╭─ Recorded data

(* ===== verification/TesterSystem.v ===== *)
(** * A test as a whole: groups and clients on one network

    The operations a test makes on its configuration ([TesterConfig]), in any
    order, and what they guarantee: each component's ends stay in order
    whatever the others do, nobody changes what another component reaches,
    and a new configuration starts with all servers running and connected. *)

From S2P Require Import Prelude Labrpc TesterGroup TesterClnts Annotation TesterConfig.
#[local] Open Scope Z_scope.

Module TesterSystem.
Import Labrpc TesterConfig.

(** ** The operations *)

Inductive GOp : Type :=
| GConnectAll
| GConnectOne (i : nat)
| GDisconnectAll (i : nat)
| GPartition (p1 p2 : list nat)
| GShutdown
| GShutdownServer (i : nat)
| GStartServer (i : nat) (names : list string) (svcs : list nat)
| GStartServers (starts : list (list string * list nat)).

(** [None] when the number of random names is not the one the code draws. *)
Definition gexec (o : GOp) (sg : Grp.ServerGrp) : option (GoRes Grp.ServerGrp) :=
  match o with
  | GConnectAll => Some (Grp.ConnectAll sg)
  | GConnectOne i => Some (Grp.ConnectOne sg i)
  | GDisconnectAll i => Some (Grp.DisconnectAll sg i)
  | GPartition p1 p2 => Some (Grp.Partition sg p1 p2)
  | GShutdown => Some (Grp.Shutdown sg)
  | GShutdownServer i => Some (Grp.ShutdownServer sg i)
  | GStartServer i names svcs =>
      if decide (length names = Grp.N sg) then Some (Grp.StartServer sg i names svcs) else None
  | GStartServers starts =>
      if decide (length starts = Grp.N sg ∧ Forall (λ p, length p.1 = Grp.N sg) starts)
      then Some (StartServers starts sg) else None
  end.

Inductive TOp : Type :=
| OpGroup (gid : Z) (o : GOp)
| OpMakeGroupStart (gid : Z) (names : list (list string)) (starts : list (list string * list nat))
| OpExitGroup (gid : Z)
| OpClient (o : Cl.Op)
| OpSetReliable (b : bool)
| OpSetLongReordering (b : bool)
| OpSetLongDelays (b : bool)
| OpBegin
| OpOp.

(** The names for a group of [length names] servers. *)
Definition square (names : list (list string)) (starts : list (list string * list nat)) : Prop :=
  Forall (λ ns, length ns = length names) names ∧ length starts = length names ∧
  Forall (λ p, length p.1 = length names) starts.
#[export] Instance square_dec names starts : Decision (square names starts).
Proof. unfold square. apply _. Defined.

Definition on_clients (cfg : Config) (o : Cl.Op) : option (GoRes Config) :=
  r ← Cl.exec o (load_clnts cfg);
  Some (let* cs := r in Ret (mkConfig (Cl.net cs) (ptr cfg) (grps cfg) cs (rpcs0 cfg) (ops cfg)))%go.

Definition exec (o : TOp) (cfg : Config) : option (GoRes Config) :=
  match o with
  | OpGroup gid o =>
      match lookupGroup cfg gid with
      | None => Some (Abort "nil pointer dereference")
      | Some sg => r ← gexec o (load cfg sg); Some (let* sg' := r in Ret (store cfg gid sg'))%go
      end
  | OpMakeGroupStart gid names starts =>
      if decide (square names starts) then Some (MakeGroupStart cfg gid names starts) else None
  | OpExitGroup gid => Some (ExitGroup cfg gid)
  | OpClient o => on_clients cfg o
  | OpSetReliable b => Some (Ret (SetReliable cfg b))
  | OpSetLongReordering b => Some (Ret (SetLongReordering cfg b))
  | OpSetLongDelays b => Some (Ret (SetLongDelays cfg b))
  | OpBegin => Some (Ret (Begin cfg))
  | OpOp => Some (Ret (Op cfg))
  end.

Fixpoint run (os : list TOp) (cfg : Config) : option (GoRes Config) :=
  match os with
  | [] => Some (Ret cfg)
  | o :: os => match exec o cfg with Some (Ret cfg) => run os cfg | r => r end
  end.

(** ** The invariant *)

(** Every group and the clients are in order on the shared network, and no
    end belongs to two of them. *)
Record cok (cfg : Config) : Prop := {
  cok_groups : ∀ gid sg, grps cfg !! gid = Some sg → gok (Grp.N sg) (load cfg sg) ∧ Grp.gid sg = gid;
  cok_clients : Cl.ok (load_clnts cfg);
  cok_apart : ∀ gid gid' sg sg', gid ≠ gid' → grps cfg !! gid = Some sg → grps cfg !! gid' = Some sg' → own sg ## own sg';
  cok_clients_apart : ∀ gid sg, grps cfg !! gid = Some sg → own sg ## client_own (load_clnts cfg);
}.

╰─

What is needed is each line of the data, printed exactly.

• **Completed task**
(* ===== verification/TesterSystem.v ===== *)
(** * A test as a whole: groups and clients on one network

    The operations a test makes on its configuration ([TesterConfig]), in any
    order, and what they guarantee: each component's ends stay in order
    whatever the others do, nobody changes what another component reaches,
    and a new configuration starts with all servers running and connected. *)

From S2P Require Import Prelude Labrpc TesterGroup TesterClnts Annotation TesterConfig.
#[local] Open Scope Z_scope.

Module TesterSystem.
Import Labrpc TesterConfig.

(** ** The operations *)

Inductive GOp : Type :=
| GConnectAll
| GConnectOne (i : nat)
| GDisconnectAll (i : nat)
| GPartition (p1 p2 : list nat)
| GShutdown
| GShutdownServer (i : nat)
| GStartServer (i : nat) (names : list string) (svcs : list nat)
| GStartServers (starts : list (list string * list nat)).

(** [None] when the number of random names is not the one the code draws. *)
Definition gexec (o : GOp) (sg : Grp.ServerGrp) : option (GoRes Grp.ServerGrp) :=
  match o with
  | GConnectAll => Some (Grp.ConnectAll sg)
  | GConnectOne i => Some (Grp.ConnectOne sg i)
  | GDisconnectAll i => Some (Grp.DisconnectAll sg i)
  | GPartition p1 p2 => Some (Grp.Partition sg p1 p2)
  | GShutdown => Some (Grp.Shutdown sg)
  | GShutdownServer i => Some (Grp.ShutdownServer sg i)
  | GStartServer i names svcs =>
      if decide (length names = Grp.N sg) then Some (Grp.StartServer sg i names svcs) else None
  | GStartServers starts =>
      if decide (length starts = Grp.N sg ∧ Forall (λ p, length p.1 = Grp.N sg) starts)
      then Some (StartServers starts sg) else None
  end.

Inductive TOp : Type :=
| OpGroup (gid : Z) (o : GOp)
| OpMakeGroupStart (gid : Z) (names : list (list string)) (starts : list (list string * list nat))
| OpExitGroup (gid : Z)
| OpClient (o : Cl.Op)
| OpSetReliable (b : bool)
| OpSetLongReordering (b : bool)
| OpSetLongDelays (b : bool)
| OpBegin
| OpOp.

(** The names for a group of [length names] servers. *)
Definition square (names : list (list string)) (starts : list (list string * list nat)) : Prop :=
  Forall (λ ns, length ns = length names) names ∧ length starts = length names ∧
  Forall (λ p, length p.1 = length names) starts.
#[export] Instance square_dec names starts : Decision (square names starts).
Proof. unfold square. apply _. Defined.

Definition on_clients (cfg : Config) (o : Cl.Op) : option (GoRes Config) :=
  r ← Cl.exec o (load_clnts cfg);
  Some (let* cs := r in Ret (mkConfig (Cl.net cs) (ptr cfg) (grps cfg) cs (rpcs0 cfg) (ops cfg)))%go.

Definition exec (o : TOp) (cfg : Config) : option (GoRes Config) :=
  match o with
  | OpGroup gid o =>
      match lookupGroup cfg gid with
      | None => Some (Abort "nil pointer dereference")
      | Some sg => r ← gexec o (load cfg sg); Some (let* sg' := r in Ret (store cfg gid sg'))%go
      end
  | OpMakeGroupStart gid names starts =>
      if decide (square names starts) then Some (MakeGroupStart cfg gid names starts) else None
  | OpExitGroup gid => Some (ExitGroup cfg gid)
  | OpClient o => on_clients cfg o
  | OpSetReliable b => Some (Ret (SetReliable cfg b))
  | OpSetLongReordering b => Some (Ret (SetLongReordering cfg b))
  | OpSetLongDelays b => Some (Ret (SetLongDelays cfg b))
  | OpBegin => Some (Ret (Begin cfg))
  | OpOp => Some (Ret (Op cfg))
  end.

Fixpoint run (os : list TOp) (cfg : Config) : option (GoRes Config) :=
  match os with
  | [] => Some (Ret cfg)
  | o :: os => match exec o cfg with Some (Ret cfg) => run os cfg | r => r end
  end.

(** ** The invariant *)

(** Every group and the clients are in order on the shared network, and no
    end belongs to two of them. *)
Record cok (cfg : Config) : Prop := {
  cok_groups : ∀ gid sg, grps cfg !! gid = Some sg → gok (Grp.N sg) (load cfg sg) ∧ Grp.gid sg = gid;
  cok_clients : Cl.ok (load_clnts cfg);
  cok_apart : ∀ gid gid' sg sg', gid ≠ gid' → grps cfg !! gid = Some sg → grps cfg !! gid' = Some sg' → own sg ## own sg';
  cok_clients_apart : ∀ gid sg, grps cfg !! gid = Some sg → own sg ## client_own (load_clnts cfg);
}.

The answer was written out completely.